Problem to work on: In the entries below, find the line containing "Definition adopt_prepared (entry" and the line containing "is_prepare ← pure_sx". Copy those two lines and everything between them exactly, and only that.

■ ■ ■ ■ ■ ■ ■

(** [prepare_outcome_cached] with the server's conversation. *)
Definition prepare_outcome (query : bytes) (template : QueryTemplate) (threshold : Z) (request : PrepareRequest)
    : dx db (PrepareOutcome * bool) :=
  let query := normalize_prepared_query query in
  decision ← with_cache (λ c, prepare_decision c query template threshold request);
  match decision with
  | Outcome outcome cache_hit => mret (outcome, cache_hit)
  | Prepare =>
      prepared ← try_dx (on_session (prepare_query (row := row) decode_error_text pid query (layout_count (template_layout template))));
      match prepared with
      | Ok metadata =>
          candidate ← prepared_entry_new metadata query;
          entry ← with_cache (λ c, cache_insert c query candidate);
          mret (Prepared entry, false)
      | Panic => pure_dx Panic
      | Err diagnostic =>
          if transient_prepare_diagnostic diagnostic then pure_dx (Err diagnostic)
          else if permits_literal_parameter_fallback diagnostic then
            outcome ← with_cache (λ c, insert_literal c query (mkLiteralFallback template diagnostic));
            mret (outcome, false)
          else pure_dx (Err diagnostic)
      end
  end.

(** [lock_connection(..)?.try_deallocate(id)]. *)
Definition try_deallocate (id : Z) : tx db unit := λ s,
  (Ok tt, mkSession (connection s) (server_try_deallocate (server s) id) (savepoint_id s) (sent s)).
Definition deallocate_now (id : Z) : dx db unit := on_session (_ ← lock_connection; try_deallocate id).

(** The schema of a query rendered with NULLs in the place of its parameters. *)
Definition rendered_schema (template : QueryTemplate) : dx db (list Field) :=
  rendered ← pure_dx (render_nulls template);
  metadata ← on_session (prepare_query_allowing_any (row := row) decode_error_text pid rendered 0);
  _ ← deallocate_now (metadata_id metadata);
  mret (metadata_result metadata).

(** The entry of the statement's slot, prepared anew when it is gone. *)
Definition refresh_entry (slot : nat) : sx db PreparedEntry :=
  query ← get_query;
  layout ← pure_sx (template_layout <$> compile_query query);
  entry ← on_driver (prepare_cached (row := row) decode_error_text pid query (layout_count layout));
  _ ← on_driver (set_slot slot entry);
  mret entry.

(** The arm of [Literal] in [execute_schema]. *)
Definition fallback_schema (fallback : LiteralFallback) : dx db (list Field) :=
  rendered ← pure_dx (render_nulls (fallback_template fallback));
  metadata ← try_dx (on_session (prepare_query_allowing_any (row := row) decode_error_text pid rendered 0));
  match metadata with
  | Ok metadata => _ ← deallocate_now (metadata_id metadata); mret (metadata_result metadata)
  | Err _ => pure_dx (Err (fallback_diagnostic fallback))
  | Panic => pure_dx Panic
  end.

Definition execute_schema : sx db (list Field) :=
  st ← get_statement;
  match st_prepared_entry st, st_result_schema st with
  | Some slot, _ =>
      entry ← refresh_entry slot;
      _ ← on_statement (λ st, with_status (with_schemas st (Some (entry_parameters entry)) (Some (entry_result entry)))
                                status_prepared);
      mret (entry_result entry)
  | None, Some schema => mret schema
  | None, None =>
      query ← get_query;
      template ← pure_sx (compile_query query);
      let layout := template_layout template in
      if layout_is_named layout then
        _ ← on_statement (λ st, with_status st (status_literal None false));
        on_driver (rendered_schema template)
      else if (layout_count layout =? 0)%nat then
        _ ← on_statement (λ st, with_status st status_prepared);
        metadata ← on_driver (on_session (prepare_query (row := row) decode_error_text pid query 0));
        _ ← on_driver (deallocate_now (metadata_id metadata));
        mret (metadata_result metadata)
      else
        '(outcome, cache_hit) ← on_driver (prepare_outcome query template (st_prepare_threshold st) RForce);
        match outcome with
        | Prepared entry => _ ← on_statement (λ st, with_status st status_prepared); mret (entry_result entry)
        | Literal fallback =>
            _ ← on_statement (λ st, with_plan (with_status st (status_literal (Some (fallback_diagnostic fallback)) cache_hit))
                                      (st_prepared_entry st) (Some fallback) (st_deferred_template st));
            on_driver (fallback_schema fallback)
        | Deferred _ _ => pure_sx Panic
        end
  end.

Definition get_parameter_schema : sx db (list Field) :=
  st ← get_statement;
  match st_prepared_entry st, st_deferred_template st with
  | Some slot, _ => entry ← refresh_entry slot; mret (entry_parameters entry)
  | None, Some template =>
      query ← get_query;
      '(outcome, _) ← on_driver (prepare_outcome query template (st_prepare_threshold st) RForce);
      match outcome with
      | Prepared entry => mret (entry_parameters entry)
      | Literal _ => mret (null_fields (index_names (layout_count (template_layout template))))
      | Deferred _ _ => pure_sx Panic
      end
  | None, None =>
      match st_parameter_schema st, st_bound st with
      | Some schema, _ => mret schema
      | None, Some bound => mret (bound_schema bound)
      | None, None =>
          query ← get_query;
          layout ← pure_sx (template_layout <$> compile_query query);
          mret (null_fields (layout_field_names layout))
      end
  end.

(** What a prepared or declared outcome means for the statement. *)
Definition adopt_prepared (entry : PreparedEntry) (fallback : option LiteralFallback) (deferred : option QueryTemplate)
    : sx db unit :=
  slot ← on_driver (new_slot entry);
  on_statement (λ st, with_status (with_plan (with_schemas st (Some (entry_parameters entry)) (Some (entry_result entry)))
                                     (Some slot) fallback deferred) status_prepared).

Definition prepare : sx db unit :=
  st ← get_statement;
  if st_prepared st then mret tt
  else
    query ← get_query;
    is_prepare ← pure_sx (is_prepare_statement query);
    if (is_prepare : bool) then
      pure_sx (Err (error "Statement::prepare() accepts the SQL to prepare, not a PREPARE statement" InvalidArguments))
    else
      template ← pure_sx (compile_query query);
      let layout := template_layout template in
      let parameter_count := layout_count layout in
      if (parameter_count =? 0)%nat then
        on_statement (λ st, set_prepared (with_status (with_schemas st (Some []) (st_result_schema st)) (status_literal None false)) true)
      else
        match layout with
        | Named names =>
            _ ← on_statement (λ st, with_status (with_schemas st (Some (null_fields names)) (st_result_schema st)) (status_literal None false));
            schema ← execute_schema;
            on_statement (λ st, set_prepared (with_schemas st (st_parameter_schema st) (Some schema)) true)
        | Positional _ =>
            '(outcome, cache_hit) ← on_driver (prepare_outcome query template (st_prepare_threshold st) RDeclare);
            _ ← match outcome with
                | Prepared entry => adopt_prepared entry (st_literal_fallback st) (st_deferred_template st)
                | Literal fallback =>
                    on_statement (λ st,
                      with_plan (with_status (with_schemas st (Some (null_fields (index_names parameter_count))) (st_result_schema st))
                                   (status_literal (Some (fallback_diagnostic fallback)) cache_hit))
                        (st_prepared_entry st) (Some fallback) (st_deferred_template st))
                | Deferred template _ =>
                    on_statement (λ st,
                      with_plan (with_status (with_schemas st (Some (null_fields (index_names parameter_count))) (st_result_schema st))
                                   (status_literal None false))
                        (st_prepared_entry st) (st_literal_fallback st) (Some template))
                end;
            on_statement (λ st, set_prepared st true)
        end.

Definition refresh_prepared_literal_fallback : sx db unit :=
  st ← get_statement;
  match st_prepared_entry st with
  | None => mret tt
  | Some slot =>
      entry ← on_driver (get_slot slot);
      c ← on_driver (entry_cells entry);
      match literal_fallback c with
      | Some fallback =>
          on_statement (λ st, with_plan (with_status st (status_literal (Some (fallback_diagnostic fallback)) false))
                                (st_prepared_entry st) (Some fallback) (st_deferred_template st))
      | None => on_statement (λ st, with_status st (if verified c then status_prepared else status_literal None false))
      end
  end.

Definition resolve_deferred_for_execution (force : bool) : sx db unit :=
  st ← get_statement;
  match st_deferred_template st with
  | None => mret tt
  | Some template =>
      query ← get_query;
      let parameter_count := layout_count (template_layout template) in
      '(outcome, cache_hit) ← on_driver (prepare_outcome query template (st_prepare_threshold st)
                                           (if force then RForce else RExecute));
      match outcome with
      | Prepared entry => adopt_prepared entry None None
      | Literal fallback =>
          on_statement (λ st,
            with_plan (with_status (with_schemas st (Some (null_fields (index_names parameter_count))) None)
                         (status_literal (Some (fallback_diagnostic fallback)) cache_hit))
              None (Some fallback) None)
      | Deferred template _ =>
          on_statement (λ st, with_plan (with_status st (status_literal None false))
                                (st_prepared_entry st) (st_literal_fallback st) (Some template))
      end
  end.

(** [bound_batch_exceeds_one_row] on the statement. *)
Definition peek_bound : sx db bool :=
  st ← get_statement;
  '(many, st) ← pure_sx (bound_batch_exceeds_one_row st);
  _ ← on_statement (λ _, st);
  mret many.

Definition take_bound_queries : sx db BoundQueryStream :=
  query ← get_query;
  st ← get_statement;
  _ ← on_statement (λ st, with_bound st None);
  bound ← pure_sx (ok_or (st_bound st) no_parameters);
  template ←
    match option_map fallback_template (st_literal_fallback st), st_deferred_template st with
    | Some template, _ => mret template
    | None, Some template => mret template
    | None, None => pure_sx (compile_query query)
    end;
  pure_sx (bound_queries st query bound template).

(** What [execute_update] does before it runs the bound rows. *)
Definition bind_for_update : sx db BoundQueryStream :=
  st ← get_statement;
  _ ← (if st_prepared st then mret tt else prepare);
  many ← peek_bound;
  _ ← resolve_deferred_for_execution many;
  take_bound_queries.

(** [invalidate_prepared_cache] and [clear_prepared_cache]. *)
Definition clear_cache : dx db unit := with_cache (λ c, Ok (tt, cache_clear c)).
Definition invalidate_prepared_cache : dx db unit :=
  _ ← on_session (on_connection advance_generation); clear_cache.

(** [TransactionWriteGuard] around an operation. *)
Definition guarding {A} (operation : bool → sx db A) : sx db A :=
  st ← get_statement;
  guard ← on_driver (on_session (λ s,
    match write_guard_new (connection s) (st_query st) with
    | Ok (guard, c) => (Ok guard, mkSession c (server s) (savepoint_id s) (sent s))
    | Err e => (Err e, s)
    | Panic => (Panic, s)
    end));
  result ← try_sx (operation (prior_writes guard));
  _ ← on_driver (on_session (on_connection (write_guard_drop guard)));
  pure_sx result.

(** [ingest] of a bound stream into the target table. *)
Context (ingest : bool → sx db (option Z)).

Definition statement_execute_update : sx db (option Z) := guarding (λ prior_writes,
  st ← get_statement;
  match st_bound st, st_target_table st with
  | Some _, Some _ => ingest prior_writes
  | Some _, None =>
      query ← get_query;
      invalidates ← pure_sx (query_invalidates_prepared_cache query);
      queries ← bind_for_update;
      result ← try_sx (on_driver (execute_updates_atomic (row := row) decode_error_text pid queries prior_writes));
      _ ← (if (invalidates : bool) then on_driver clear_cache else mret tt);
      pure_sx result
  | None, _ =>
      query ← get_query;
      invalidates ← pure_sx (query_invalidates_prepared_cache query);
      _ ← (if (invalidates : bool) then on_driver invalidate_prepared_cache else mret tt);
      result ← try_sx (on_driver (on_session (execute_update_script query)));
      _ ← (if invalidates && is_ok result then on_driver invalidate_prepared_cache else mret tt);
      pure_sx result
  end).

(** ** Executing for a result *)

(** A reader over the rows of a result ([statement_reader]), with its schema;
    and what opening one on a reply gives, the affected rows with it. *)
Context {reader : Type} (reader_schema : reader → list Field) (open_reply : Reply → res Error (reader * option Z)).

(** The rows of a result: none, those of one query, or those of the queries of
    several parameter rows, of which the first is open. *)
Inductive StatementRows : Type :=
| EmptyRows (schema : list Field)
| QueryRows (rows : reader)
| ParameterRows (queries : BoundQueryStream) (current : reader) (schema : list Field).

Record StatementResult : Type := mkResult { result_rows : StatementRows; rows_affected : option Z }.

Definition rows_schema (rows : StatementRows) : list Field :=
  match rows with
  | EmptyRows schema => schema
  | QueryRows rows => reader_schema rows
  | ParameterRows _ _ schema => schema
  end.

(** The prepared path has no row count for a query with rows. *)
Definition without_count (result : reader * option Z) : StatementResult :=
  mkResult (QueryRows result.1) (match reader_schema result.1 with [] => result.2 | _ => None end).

■ ■ ■ ■ ■ ■ ■

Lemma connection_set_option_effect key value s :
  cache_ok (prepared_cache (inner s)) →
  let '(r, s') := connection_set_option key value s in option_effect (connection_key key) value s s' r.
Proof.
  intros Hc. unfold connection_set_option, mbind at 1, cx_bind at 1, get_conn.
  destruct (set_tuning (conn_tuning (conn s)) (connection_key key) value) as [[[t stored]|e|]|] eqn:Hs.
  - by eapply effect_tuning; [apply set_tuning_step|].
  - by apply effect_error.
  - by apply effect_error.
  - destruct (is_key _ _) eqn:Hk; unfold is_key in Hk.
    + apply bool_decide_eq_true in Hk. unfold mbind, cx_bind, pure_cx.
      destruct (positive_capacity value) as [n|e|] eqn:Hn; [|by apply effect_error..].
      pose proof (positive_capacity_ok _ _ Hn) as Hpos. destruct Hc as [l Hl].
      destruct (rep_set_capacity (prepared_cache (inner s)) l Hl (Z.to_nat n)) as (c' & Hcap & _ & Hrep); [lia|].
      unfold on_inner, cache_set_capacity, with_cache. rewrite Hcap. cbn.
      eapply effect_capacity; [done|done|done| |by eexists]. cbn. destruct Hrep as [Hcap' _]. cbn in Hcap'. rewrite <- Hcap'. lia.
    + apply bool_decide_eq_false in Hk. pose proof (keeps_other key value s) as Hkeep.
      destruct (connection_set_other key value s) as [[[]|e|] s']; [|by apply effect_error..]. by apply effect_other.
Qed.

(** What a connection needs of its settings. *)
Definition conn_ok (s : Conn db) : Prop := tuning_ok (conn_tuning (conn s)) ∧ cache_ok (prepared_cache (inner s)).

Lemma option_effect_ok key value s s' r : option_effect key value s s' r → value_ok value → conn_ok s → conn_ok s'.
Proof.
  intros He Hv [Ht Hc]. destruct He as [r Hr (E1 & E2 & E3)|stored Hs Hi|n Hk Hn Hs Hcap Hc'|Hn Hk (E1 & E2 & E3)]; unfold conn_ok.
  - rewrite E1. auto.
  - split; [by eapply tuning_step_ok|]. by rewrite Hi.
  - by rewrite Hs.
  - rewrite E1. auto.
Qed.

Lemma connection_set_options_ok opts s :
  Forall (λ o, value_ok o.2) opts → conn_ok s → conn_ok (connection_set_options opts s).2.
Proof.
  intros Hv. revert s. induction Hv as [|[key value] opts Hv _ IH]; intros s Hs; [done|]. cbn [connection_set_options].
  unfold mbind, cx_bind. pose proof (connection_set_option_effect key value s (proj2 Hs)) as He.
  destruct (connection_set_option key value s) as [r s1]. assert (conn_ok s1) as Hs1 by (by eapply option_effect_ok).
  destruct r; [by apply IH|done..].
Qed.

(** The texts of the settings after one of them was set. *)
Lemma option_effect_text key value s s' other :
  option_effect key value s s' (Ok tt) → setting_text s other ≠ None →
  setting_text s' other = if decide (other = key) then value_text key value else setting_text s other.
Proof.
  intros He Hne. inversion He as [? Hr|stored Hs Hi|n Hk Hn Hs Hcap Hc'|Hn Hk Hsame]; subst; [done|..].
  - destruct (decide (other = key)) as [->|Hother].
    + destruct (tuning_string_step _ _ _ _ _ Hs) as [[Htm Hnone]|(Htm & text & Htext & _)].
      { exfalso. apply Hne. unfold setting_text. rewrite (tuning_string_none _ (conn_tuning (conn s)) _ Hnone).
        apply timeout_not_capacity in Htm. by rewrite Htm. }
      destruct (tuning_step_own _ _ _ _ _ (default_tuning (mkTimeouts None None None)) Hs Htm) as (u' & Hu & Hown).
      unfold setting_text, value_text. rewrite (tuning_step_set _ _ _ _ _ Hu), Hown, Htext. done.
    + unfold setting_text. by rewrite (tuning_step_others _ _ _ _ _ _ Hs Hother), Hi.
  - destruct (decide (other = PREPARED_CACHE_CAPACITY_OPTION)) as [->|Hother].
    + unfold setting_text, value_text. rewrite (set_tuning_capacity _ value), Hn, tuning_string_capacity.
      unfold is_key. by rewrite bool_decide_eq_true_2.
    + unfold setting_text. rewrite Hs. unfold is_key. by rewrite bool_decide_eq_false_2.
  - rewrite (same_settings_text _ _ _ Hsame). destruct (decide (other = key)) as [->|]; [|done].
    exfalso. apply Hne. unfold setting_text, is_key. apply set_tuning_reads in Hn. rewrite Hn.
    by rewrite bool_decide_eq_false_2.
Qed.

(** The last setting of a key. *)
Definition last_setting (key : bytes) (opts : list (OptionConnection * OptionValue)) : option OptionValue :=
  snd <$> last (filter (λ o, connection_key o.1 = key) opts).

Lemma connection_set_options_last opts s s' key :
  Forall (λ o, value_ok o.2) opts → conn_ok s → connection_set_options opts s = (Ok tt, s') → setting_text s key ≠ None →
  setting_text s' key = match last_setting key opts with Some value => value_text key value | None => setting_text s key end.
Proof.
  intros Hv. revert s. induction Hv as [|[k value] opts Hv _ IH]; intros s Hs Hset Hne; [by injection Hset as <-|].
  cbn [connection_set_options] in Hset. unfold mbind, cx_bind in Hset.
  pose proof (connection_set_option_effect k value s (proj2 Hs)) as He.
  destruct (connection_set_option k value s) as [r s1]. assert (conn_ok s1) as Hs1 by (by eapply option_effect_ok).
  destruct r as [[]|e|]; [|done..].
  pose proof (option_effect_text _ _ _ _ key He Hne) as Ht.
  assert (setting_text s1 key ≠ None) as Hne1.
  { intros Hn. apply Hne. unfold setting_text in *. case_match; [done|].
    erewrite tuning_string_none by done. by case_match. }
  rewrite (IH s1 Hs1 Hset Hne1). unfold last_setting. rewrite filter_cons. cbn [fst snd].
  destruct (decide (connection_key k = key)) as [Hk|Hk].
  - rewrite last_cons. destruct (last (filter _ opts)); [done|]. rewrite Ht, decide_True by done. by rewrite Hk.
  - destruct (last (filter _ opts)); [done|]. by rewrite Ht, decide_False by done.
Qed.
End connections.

■ ■ ■ ■ ■ ■ ■

Answer box:
Definition adopt_prepared (entry : PreparedEntry) (fallback : option LiteralFallback) (deferred : option QueryTemplate)
    : sx db unit :=
  slot ← on_driver (new_slot entry);
  on_statement (λ st, with_status (with_plan (with_schemas st (Some (entry_parameters entry)) (Some (entry_result entry)))
                                     (Some slot) fallback deferred) status_prepared).

Definition prepare : sx db unit :=
  st ← get_statement;
  if st_prepared st then mret tt
  else
    query ← get_query;
    is_prepare ← pure_sx (is_prepare_statement query);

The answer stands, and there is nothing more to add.